## Exercise prompt:
Beneath this line is the data. Output exactly the lines from the line with "http.Request.Header r0 = http.Request.Header" to the line with "end = (r1, e) ->", both ends included, and nothing more.

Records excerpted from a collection
==================================================
Lemma ParseForm_keeps (r r1 : http.Request.t) e :
  ParseForm r = (r1, e) ->
  http.Request.Method r1 = http.Request.Method r /\
  http.Request.URL r1 = http.Request.URL r /\
  http.Request.Proto r1 = http.Request.Proto r /\
  http.Request.Header r1 = http.Request.Header r /\
  http.Request.GetBody r1 = http.Request.GetBody r /\
  (http.Request.Body r1 = None <-> http.Request.Body r = None).
Proof.
  unfold ParseForm.
  assert (K : forall r0 pf err,
             http.Request.Method r0 = http.Request.Method r /\
             http.Request.URL r0 = http.Request.URL r /\
             http.Request.Proto r0 = http.Request.Proto r /\
             http.Request.Header r0 = http.Request.Header r /\
             http.Request.GetBody r0 = http.Request.GetBody r /\
             (http.Request.Body r0 = None <-> http.Request.Body r = None) ->
             match http.Request.Form r0 with
             | Some form => (http.Request.with_forms r0 (Some form) (Some pf), err)
             | None =>
                 let (newValues, e0) := url.ParseQuery (url.RawQuery (http.Request.URL r0)) in
                 let form :=
                   match pf with
                   | [] => newValues
                   | _ => copyValues (copyValues [] pf) newValues
                   end in
                 (http.Request.with_forms r0 (Some form) (Some pf), first_error err e0)
             end = (r1, e) ->
             http.Request.Method r1 = http.Request.Method r /\
             http.Request.URL r1 = http.Request.URL r /\
             http.Request.Proto r1 = http.Request.Proto r /\
             http.Request.Header r1 = http.Request.Header r /\
             http.Request.GetBody r1 = http.Request.GetBody r /\
             (http.Request.Body r1 = None <-> http.Request.Body r = None)).
  { intros r0 pf err I.
    destruct (http.Request.Form r0); [|destruct (url.ParseQuery _)];
      intros [= <- _]; exact I. }
  destruct (http.Request.PostForm r) as [pf|].
  - apply K. repeat split; tauto.
  - destruct (_ || _).
    + destruct (parsePostForm r) as [[r0 pf] err] eqn:P.
      apply K. apply parsePostForm_keeps in P. tauto.
    + apply K. repeat split; tauto.
Qed.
==================================================
## Answer box:
             http.Request.Header r0 = http.Request.Header r /\
             http.Request.GetBody r0 = http.Request.GetBody r /\
             (http.Request.Body r0 = None <-> http.Request.Body r = None) ->
             match http.Request.Form r0 with
             | Some form => (http.Request.with_forms r0 (Some form) (Some pf), err)
             | None =>
                 let (newValues, e0) := url.ParseQuery (url.RawQuery (http.Request.URL r0)) in
                 let form :=
                   match pf with
                   | [] => newValues
                   | _ => copyValues (copyValues [] pf) newValues
                   end in
                 (http.Request.with_forms r0 (Some form) (Some pf), first_error err e0)
             end = (r1, e) ->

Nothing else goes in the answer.